Conference Coverage

Brazilian patient in HIV remission, negative antibody test


 

Surprise, skepticism, and hope

The results have prompted surprise, skepticism, and questions from clinicians and researchers.

The remission is notable because it occurred without the invasive process of a stem cell transplant that both the London and Berlin patients underwent, said Anton Pozniak, MD, from Chelsea and Westminster Hospital in London, who is cochair of AIDS 2020.

“They need a bigger study to see whether or not [the participant] is one of these guys who stopped treatment and might take a year or two, or four, to rebound,” he said. But if other studies replicate the results, the control of HIV in “one in five people would still be huge.”

The rationale behind treatment intensification for HIV remission is that “the three-drug ART regimen was perhaps insufficient to completely block HIV replication” in the reservoirs, even though that replication could be happening below levels detectable with current tests, said Laura Persaud, MD, from the Johns Hopkins University School of Medicine in Baltimore, who is chair of the International Maternal Pediatric Adolescent AIDS Clinical Trial Network (IMPAACT) HIV Cure Committee and was not involved in the study.

“The idea was to see if you could accelerate the decay of the reservoir” if you added medications that targeted different parts of the HIV lifecycle. Symfi, for instance, targets just one step in the viral replication process: the point where HIV RNA reverse transcribes itself into DNA so it can integrate into immune cells. But CCR5 inhibitors block entry of HIV into the cell in the first place, and integrase inhibitors, like raltegravir (Isentress, Merck) and dolutegravir, prevent HIV DNA from integrating into the host chromosome after it has reverse transcribed itself.

Still, recent data suggest that treatment intensification might not be as effective as hypothesized, she said.

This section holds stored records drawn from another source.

(* ===== verification/Sidecar.v ===== *)
(** * The probe sidecar (src/health/sidecar.go)

    [NewSidecar] wires the liveness probe, the readiness checker of [Health] and
    a metrics handler into a server of [HttpServer]; its start and shutdown are
    that server's. *)
From S2P Require Import Prelude GoStrings Tlsx Health HttpServer.
Local Open Scope string_scope.
Local Open Scope Z_scope.

(** health.go: the body of the liveness probe. *)
Record LiveStatus := MkLive { l_Status : string; l_Version : string }.

Section Sidecar.
(** Metrics handlers, TLS configurations, and the mux's [cleanPath]. *)
Context {M TC : Type} (NewServerTLSConfig : ServerConfig -> result tls_error TC) (cleanPath : string -> string).

Record SidecarConfig := MkSidecarConfig {
  sc_Addr : string; sc_Version : string; sc_Readiness : option ReadinessChecker; sc_Metrics : option M }.

Inductive Route := Liveness (version : string) | Readiness (rc : ReadinessChecker) | Metrics (m : M).

Record Sidecar := MkSidecar { srv : Server TC; mux : gmap string Route }.

Inductive SidecarErr := AddrRequired | ServerFailed (e : tls_error).

Definition NewSidecar (cfg : SidecarConfig) : result SidecarErr Sidecar :=
  if TrimSpace (sc_Addr cfg) ==s "" then Err AddrRequired
  else
    let mux : gmap string Route := <["/health" := Liveness (sc_Version cfg)]> ∅ in
    let mux := match sc_Readiness cfg with Some rc => <["/readiness" := Readiness rc]> mux | None => mux end in
    let mux := match sc_Metrics cfg with Some m => <["/metrics" := Metrics m]> mux | None => mux end in
    match HttpServer.New NewServerTLSConfig (MkConfig (sc_Addr cfg) None (10 * Second) (10 * Second) 0 0 0) with
    | Err e => Err (ServerFailed e)
    | Ok s => Ok (MkSidecar s mux)
    end.

(** What a request to a path gets: a redirect to the clean path, one of the
    probes, the metrics handler or 404.  [Check_] is the relation of [Health]:
    a readiness probe may give any status the checks can arrive at. *)
Inductive Reply := Redirect (to : string) | Live (code : Z) (body : LiveStatus) | Ready (code : Z) (body : ReadinessStatus)
| MetricsPage (m : M) | NotFound.

Definition Handler (version : string) : Reply := Live 200 (MkLive "ok" version).

Inductive serves (timer_first : string -> bool) (s : Sidecar) (path : string) : Reply -> Prop :=
| serves_redirect : cleanPath path <> path -> serves timer_first s path (Redirect (cleanPath path))
| serves_live v : cleanPath path = path -> mux s !! path = Some (Liveness v) -> serves timer_first s path (Handler v)
| serves_ready rc rs : cleanPath path = path -> mux s !! path = Some (Readiness rc) -> Check_ timer_first rc rs ->
    serves timer_first s path (Ready (fst (ready_Handler rs)) (snd (ready_Handler rs)))
| serves_metrics m : cleanPath path = path -> mux s !! path = Some (Metrics m) -> serves timer_first s path (MetricsPage m)
| serves_nothing : cleanPath path = path -> mux s !! path = None -> serves timer_first s path NotFound.

(** [ListenAndServe] and [Shutdown]: a thread of the server's. *)
Definition ListenAndServe (s : Sys) : Sys := spawn AtListenAndServe s.
Definition Shutdown (s : Sys) : Sys := spawn AtShutdown s.

(** *** What the sidecar promises to the orchestrator *)

Lemma NewSidecar_plain cfg s :
  NewSidecar cfg = Ok s ->
  isTLS (srv s) = false /\ TLSConfig (srv s) = None /\ Addr (srv_cfg (srv s)) = sc_Addr cfg /\
  ReadTimeout (srv_cfg (srv s)) = 10 * Second /\ WriteTimeout (srv_cfg (srv s)) = 10 * Second.
Proof. unfold NewSidecar. destruct (_ ==s _); [done|]. cbn. by intros [= <-]. Qed.

(** It is made whenever an address is given. *)
Lemma NewSidecar_total cfg : TrimSpace (sc_Addr cfg) <> "" -> exists s, NewSidecar cfg = Ok s.
Proof. unfold NewSidecar. intros ->%String.eqb_neq. cbn. eauto. Qed.

Lemma NewSidecar_routes cfg s path :
  NewSidecar cfg = Ok s ->
  mux s !! path =
  (if path ==s "/metrics" then Metrics <$> sc_Metrics cfg
   else if path ==s "/readiness" then Readiness <$> sc_Readiness cfg
   else if path ==s "/health" then Some (Liveness (sc_Version cfg)) else None).
Proof.
  unfold NewSidecar. destruct (_ ==s _); [done|]. cbn. intros [= <-]. cbn [mux].
  destruct (String.eqb_spec path "/metrics") as [->|Hm]; [by destruct (sc_Metrics cfg), (sc_Readiness cfg)|].
  destruct (String.eqb_spec path "/readiness") as [->|Hr]; [by destruct (sc_Metrics cfg), (sc_Readiness cfg)|].
  destruct (String.eqb_spec path "/health") as [->|Hh]; [by destruct (sc_Metrics cfg), (sc_Readiness cfg)|].
  destruct (sc_Metrics cfg), (sc_Readiness cfg); rewrite ?lookup_insert_ne by done; done.
Qed.

(** The probes answer on their paths and nowhere else: liveness always 200,
    readiness 503 exactly when a check failed, nothing of what was not
    configured. *)
Lemma sidecar_probes timer_first cfg s path reply :
  (forall p, p ∈ ["/health"; "/readiness"; "/metrics"] -> cleanPath p = p) ->
  NewSidecar cfg = Ok s -> serves timer_first s path reply ->
  (path = "/health" -> reply = Live 200 (MkLive "ok" (sc_Version cfg))) /\
  (path = "/readiness" -> forall rc, sc_Readiness cfg = Some rc ->
     exists rs, Check_ timer_first rc rs /\ reply = Ready (if RStatus rs ==s "not_ready" then 503 else 200) rs) /\
  (path = "/readiness" -> sc_Readiness cfg = None -> reply = NotFound) /\
  (path ∉ ["/health"; "/readiness"; "/metrics"] -> reply = NotFound \/ reply = Redirect (cleanPath path)).
Proof.
  intros Hclean Hn Hs. pose proof (NewSidecar_routes cfg s path Hn) as Hr.
  split_and!; intros Hp; try subst path.
  - cbn in Hr. destruct Hs as [Hc|v _ Hm|rc rs _ Hm|m _ Hm|_ Hm]; [exfalso; apply Hc, Hclean; set_solver|..]; rewrite Hr in Hm; by simplify_eq.
  - intros rc Hrc. cbn in Hr. rewrite Hrc in Hr.
    destruct Hs as [Hc|v _ Hm|rc' rs _ Hm Hk|m _ Hm|_ Hm]; [exfalso; apply Hc, Hclean; set_solver|..]; rewrite Hr in Hm; simplify_eq/=; eauto.
  - intros Hrc. cbn in Hr. rewrite Hrc in Hr.
    destruct Hs as [Hc|v _ Hm|rc' rs _ Hm Hk|m _ Hm|_ Hm]; [exfalso; apply Hc, Hclean; set_solver|..]; rewrite Hr in Hm; by simplify_eq/=.
  - rewrite !not_elem_of_cons in Hp. destruct Hp as (H1 & H2 & H3 & _). apply String.eqb_neq in H1, H2, H3.
    rewrite H1, H2, H3 in Hr. destruct Hs as [Hc|v _ Hm|rc' rs _ Hm Hk|m _ Hm|_ Hm]; auto; by rewrite Hr in Hm.
Qed.

End Sidecar.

And the nicotinamide study was in vitro. To what extent this is a direct result of this treatment strategy is unclear.

“It’s hard to believe, in this small study, that this agent [nicotinamide] would have such a striking effect on DNA proviral levels,” she said. “We learn from each of these cases. But this is a single case, with multiple mechanisms that may have contributed to the outcome here. To what extent this is a direct result of this treatment strategy is unclear.”

Only time will tell, and Persaud knows this first hand. Back in 2014, she presented data at another HIV conference on the Mississippi baby who, after 21 months of no treatment, still didn›t have an HIV viral load.

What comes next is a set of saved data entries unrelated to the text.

(* ===== verification/AuthnTokens.v ===== *)
(** * Route tokens on the wire (src/authntokens)

    The requests and responses of POST /auth/validate as their JSON tags make
    them: what is written (with the empty fields left out) and what a peer with
    the same types reads.  A decoder takes the members it knows. *)
From S2P Require Import Prelude GoStrings.
Local Open Scope string_scope.

Inductive json := JString (s : string) | JArray (l : list json) | JObject (m : list (string * json)).

Definition ReasonMissingClaim : string := "missing_claim".
Definition ReasonUnknownProfile : string := "unknown_profile".
Definition ReasonSigningFailed : string := "signing_failed".

Record IssueTokenRequest := MkIssue { iq_Profile : string }.
Record ValidateRequest := MkValidate { IssueTokens : list IssueTokenRequest }.
Record IssuedToken := MkIssued { it_Profile : string; it_Token : string; ExpiresAt : Z }.
Record IssueTokenError := MkIssueError { ie_Profile : string; ie_Reason : string }.
Record ValidateResponse := MkResponse {
  Headers : gmap string string; Tokens : list IssuedToken; Errors : list IssueTokenError }.

(** ** Encoding *)

Section Wire.
(** [time.Time] as JSON text, and back. *)
Context (format : Z -> string) (parse : string -> option Z).

Definition omit {A} (name : string) (l : list A) (enc : list A -> json) : list (string * json) :=
  match l with [] => [] | _ => [(name, enc l)] end.

Definition enc_issue (r : IssueTokenRequest) : json := JObject [("profile", JString (iq_Profile r))].
Definition enc_request (r : ValidateRequest) : json :=
  JObject (omit "issue_tokens" (IssueTokens r) (fun l => JArray (map enc_issue l))).
Definition enc_token (t : IssuedToken) : json :=
  JObject [("profile", JString (it_Profile t)); ("token", JString (it_Token t)); ("expires_at", JString (format (ExpiresAt t)))].
Definition enc_error (e : IssueTokenError) : json := JObject [("profile", JString (ie_Profile e)); ("reason", JString (ie_Reason e))].
Definition enc_headers (h : list (string * string)) : json := JObject (map (fun kv => (fst kv, JString (snd kv))) h).
Definition enc_response (r : ValidateResponse) : json :=
  JObject (omit "headers" (map_to_list (Headers r)) enc_headers ++ omit "tokens" (Tokens r) (fun l => JArray (map enc_token l)) ++
           omit "errors" (Errors r) (fun l => JArray (map enc_error l)))%list.

(** ** Decoding: a missing member leaves the zero value *)

Definition member (name : string) (m : list (string * json)) : option json :=
  snd <$> List.find (fun kv => fst kv ==s name) m.

Definition get_string (name : string) (m : list (string * json)) : option string :=
  match member name m with None => Some "" | Some (JString s) => Some s | Some _ => None end.

Definition get_list {A} (name : string) (dec : json -> option A) (m : list (string * json)) : option (list A) :=
  match member name m with None => Some [] | Some (JArray l) => mapM dec l | Some _ => None end.

Definition dec_issue (j : json) : option IssueTokenRequest :=
  match j with JObject m => p ← get_string "profile" m; Some (MkIssue p) | _ => None end.
Definition dec_request (j : json) : option ValidateRequest :=
  match j with JObject m => l ← get_list "issue_tokens" dec_issue m; Some (MkValidate l) | _ => None end.
Definition dec_token (j : json) : option IssuedToken :=
  match j with
  | JObject m =>
      p ← get_string "profile" m; t ← get_string "token" m;
      e ← match member "expires_at" m with None => Some 0%Z | Some (JString s) => parse s | Some _ => None end;
      Some (MkIssued p t e)
  | _ => None
  end.
Definition dec_error (j : json) : option IssueTokenError :=
  match j with JObject m => p ← get_string "profile" m; r ← get_string "reason" m; Some (MkIssueError p r) | _ => None end.
Definition dec_headers (j : option json) : option (list (string * string)) :=
  match j with
  | None => Some []
  | Some (JObject m) => mapM (fun kv => match snd kv with JString v => Some (fst kv, v) | _ => None end) m
  | Some _ => None
  end.
Definition dec_response (j : json) : option ValidateResponse :=
  match j with
  | JObject m =>
      h ← dec_headers (member "headers" m); t ← get_list "tokens" dec_token m; e ← get_list "errors" dec_error m;
      Some (MkResponse (list_to_map h) t e)
  | _ => None
  end.

(** ** Both sides agree *)

Lemma mapM_map {A B C} (f : A -> B) (g : B -> option C) (h : A -> C) l :
  (forall x, x ∈ l -> g (f x) = Some (h x)) -> mapM g (map f l) = Some (map h l).
Proof.
  induction l as [|x l IH]; intros Hx; [done|]. cbn. rewrite Hx by set_solver. cbn. rewrite IH by set_solver. done.
Qed.

Lemma mapM_back {A B} (f : A -> B) (g : B -> option A) l : (forall x, g (f x) = Some x) -> mapM g (map f l) = Some l.
Proof. intros Hg. rewrite (mapM_map f g id) by auto. by rewrite map_id. Qed.

Lemma request_roundtrip r : dec_request (enc_request r) = Some r.
Proof.
  destruct r as [[|q l]]; [done|]. unfold enc_request, dec_request, omit, get_list. cbn [IssueTokens member].
  change (member "issue_tokens" [("issue_tokens", JArray (map enc_issue (q :: l)))]) with (Some (JArray (map enc_issue (q :: l)))).
  cbn match. rewrite (mapM_back enc_issue dec_issue) by (by intros []). done.
Qed.

Context (time_roundtrip : forall t, parse (format t) = Some t).

(** What csar-authn writes is what the router reads: headers, tokens with
    their instants, and errors, in their order, present or not. *)
Lemma response_roundtrip r : dec_response (enc_response r) = Some r.
Proof.
  assert (forall t, dec_token (enc_token t) = Some t) as Ht.
  { intros [p t e]. unfold dec_token, enc_token, get_string. cbn. by rewrite time_roundtrip. }
  assert (forall h : list (string * string),
    mapM (fun kv => match snd kv with JString v => Some (fst kv, v) | _ => None end) (map (fun kv => (fst kv, JString (snd kv))) h) = Some h) as Hh.
  { intros h. apply (mapM_back (fun kv => (fst kv, JString (snd kv)))). by intros []. }
  assert (forall l, mapM dec_token (map enc_token l) = Some l) as Hts by (intros l; by apply mapM_back).
  assert (forall l, mapM dec_error (map enc_error l) = Some l) as Hes by (intros l; apply mapM_back; by intros []).
  destruct r as [m ts es]. rewrite <- (list_to_map_to_list m) at 2. unfold dec_response, enc_response, get_list, dec_headers, omit, enc_headers, member.
  cbn [Headers Tokens Errors]. generalize (map_to_list m) as h. clear m. intros h.
  destruct h as [|kv h], ts as [|t ts], es as [|e es]; cbn [app List.find fst snd fmap option_fmap option_map String.eqb Ascii.eqb Bool.eqb];
    rewrite ?Hh; cbn [mbind option_bind]; rewrite ?Hts; cbn [mbind option_bind]; rewrite ?Hes; done.
Qed.

End Wire.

At the time, the baby was hailed as “functionally cured,” but just 6 months later, the virus returned.

Dieffenbach agrees. “There are 10,000 genetic variations that need to be considered, and it all adds up to a unique individual,” he said of the Brazilian patient. “This one is one person, and it’s still early days.”

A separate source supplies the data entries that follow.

(* ===== verification/Ownership.v ===== *)
(** * Copies of what producers hand over
    (src/notify/types.go, src/audit/client.go, src/audit/identity.go)

    A producer keeps its reference to the notification or event it has
    recorded, and to the maps and slices inside, while the client's goroutines
    read the copy later.  Here the objects live in a shared heap and the
    producer is any sequence of loads, stores and allocations through the
    references it holds.  [Notify] and [AuditEvent] take copies to be values;
    this file shows when that is so, and OwnedClient.v runs the audit client on
    this heap. *)
From Stdlib Require String.
From S2P Require Import Prelude GoStrings AuditEvent Notify.
Local Open Scope Z_scope.

(** ** The heap *)

Abbreviation loc := positive.

(** A slice header; a nil slice has no array. *)
Record slice := MkSlice { arr : option loc; off : nat; len : nat }.
Definition nil_slice : slice := MkSlice None 0 0.

(** Objects: maps, backing arrays of strings and of bytes, and the structs of
    type [S]. *)
Inductive cell (S : Type) :=
| CMap (m : gmap string string) | CStrings (a : list string) | CBytes (b : list ascii) | CStruct (s : S).
Arguments CMap {S}. Arguments CStrings {S}. Arguments CBytes {S}. Arguments CStruct {S}.

(** The references inside a struct. *)
Class Refs (S : Type) := refs : S -> gset loc.

Definition slice_refs (s : slice) : gset loc := option_to_set (arr s).

Section Mem.
Context {S : Type} `{Refs S}.

Abbreviation heap := (gmap loc (cell S)).

Definition cell_refs (c : cell S) : gset loc := match c with CStruct s => refs s | _ => ∅ end.

(** No dangling references. *)
Definition closed_heap (h : heap) : Prop := map_Forall (fun _ c => cell_refs c ⊆ dom h) h.

#[global] Instance closed_heap_dec h : Decision (closed_heap h).
Proof. unfold closed_heap. apply _. Defined.

Definition alloc (c : cell S) (h : heap) : heap * loc := let l := fresh (dom h) in (<[l := c]> h, l).

Definition strings_of (c : cell S) : option (list string) := match c with CStrings a => Some a | _ => None end.
Definition bytes_of (c : cell S) : option (list ascii) := match c with CBytes b => Some b | _ => None end.

(** The elements of a slice; an empty slice is read without its array. *)
Definition read_slice {A} (sel : cell S -> option (list A)) (h : heap) (s : slice) : option (list A) :=
  match len s with
  | O => Some []
  | n => l ← arr s; c ← h !! l; a ← sel c;
         if Nat.leb (off s + n) (length a) then Some (take n (drop (off s) a)) else None
  end.

(** The contents of a map; a nil map reads as empty. *)
Definition read_map (h : heap) (m : option loc) : option (gmap string string) :=
  match m with
  | None => Some ∅
  | Some l => match h !! l with Some (CMap m) => Some m | _ => None end
  end.
(** * tempofs: HTTP range-backed streams and the read-only filesystem bridge

    A shallow embedding of [http_file.py] (class [HTTPRangeFile]) and of
    [tempofs.py] (classes [webfile] and [tempofs]).

    Python integers are [Z], [bytes]/[bytearray] values are [list byte],
    [str] values are [string] (a character above 127 stands for a non-ASCII
    code point).  Methods run in a state-and-exception monad: the state is
    the part of the world a method can observe or change (the requests sent,
    the log records written, the directory entries replied, and for a stream
    the object [self]); a raised exception keeps the state reached when it
    was raised.  The HTTP peer is a function from the requests seen so far
    and the current request to a response, so that a resource may change
    between two probes; every request is answered, so the exceptions of the
    transport itself (no connection, timeout) are outside the model and the
    statements below are about what happens once a response has arrived. *)

From stdpp Require Import gmap strings list pretty.
From Stdlib Require Import ZArith Strings.Byte.

Local Open Scope Z_scope.

(** ** Exceptions and the monad *)

Inductive errno : Set := ENOENT | EACCES.

Inductive exn : Type :=
  | HTTPError (status : Z)          (* requests.HTTPError, from raise_for_status *)
  | ValueError (msg : string)
  | OSError (msg : string)
  | KeyError (key : string)
  | IndexError
  | AssertionError
  | UnicodeEncodeError
  | FUSEError (code : errno).       (* pyfuse3.FUSEError *)

Inductive result (A : Type) : Type :=
  | Ok (a : A)
  | Raise (e : exn).
Arguments Ok {A} a.
Arguments Raise {A} e.

Definition M (S A : Type) : Type := S -> result A * S.

Definition ret {S A} (a : A) : M S A := fun s => (Ok a, s).

Definition raise {S A} (e : exn) : M S A := fun s => (Raise e, s).

Definition bind {S A B} (m : M S A) (k : A -> M S B) : M S B :=
  fun s => match m s with
           | (Ok a, s') => k a s'
           | (Raise e, s') => (Raise e, s')
           end.

(** [try: m except e: h] for a single exception class, decided by [catches]. *)
Definition try_except {S A} (m : M S A) (catches : exn -> bool) (h : M S A) : M S A :=
  fun s => match m s with
           | (Raise e, s') => if catches e then h s' else (Raise e, s')
           | r => r
           end.

Definition modify {S} (f : S -> S) : M S unit := fun s => (Ok tt, f s).

(** Run a computation on one component of a pair state. *)
Definition on_snd {S W A} (m : M W A) : M (S * W) A :=
  fun s => let '(r, w') := m (snd s) in (r, (fst s, w')).

Definition of_result {S A} (r : result A) : M S A := fun s => (r, s).

Declare Scope py_scope.
Delimit Scope py_scope with py.
Notation "x <- c ;; k" := (bind c (fun x => k))
  (at level 100, c at next level, right associativity) : py_scope.
Notation "c ;;; k" := (bind c (fun _ => k))
  (at level 100, right associativity) : py_scope.
Local Open Scope py_scope.

Definition is_IndexError (e : exn) : bool :=
  match e with IndexError => true | _ => false end.

Definition is_KeyError (e : exn) : bool :=
  match e with KeyError _ => true | _ => false end.

(** ** The HTTP peer, the log and the world *)

Record response : Type := Response {
  status_code : Z;
  headers : gmap string string;     (* keys as the server's header names *)
  content : list byte
}.

(** A ranged GET carries the header [Range: bytes=<first>-<last>]. *)
Inductive request : Type :=
  | HEAD (url : string)
  | GET (url : string) (first last : Z).

(** The [Range] header value the source formats: ["bytes=%d-%d"]. *)
Definition range_value (first last : Z) : string :=
  "bytes=" +:+ pretty first +:+ "-" +:+ pretty last.

Definition request_headers (r : request) : list (string * string) :=
  match r with
  | HEAD _ => []
  | GET _ first last => [("Range", range_value first last)]
  end.

Definition network : Type := list request -> request -> response.

Inductive level : Set := WARNING | DEBUG.

Inductive message : Type :=
  | UnknownAcceptRanges (value : string)  (* "Unknown Accept-Ranges value: %s" *)
  | NotSeekable (url : string)   (* "File at {url} is not seekable, seek operations may fail" *)
  | Nonseekable (name : string)           (* "File {name} is nonseekable" *)
  | OnlyReadSupported (flags : Z)         (* "Only read is supported: %s" *)
  | ReadCall (fh off size : Z).           (* "read(%d, %d, %d)" *)

(** [pyfuse3.EntryAttributes], the fields the source assigns. *)
Record EntryAttributes : Type := mkEntry {
  st_ino : Z;
  st_mode : Z;
  st_size : Z;
  st_ctime_ns : Z;
  st_atime_ns : Z;
  st_mtime_ns : Z;
  st_gid : Z;
  st_uid : Z
}.

(** One [pyfuse3.readdir_reply(token, name, attr, next_id)]. *)
Record dirent : Type := mkDirent {
  d_name : list byte;
  d_attr : EntryAttributes;
  d_next : Z
}.

Record world : Type := World {
  net : network;
  sent : list request;
  logged : list (level * message);
  replied : list dirent
}.

(** The world after one more request went out. *)
Definition sending (w : world) (r : request) : world :=
  World (net w) (sent w ++ [r]) (logged w) (replied w).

Counseling patients on niacin supplementation

Some clinicians are already bracing for the flood of people with HIV now wanting to take, or who are already taking, a niacin supplement because of this case, said Laura Waters, MD, from Mortimer Market Centre in London, who is chair of the British HIV Association.

But nicotinamide is different than nicotinic acid, which is what many people mean when they talk about niacin supplementation, according to data from the Office of Dietary Supplements (ODS) at the National Institutes of Health. Nicotinic acid has been used as a supplement for people with high cholesterol for years. Most Americans get more than the recommended daily intake of both types of niacin – 16 mg for adult men and 14 mg for adult women – in their regular diet, according to the 2015/16 National Health and Nutrition Examination Survey.

The Brazilian patient received a total daily dose of nicotinamide of 1000 mg, which is not associated with any adverse effects. Doses above 3000 mg daily can lead to diarrhea and a decrease in platelet count, according to the ODS.

Although Diaz said he doesn’t think people with HIV should run out and start taking a supplement right away, Waters said she sees it as inevitable.

The good news is that if people really are taking nicotinamide – not nicotinic acid – it seems “fairly well tolerated without many side effects,” she said, but added: “I expect shortages of nicotinamide from tomorrow.”

This story first appeared on Medscape.com.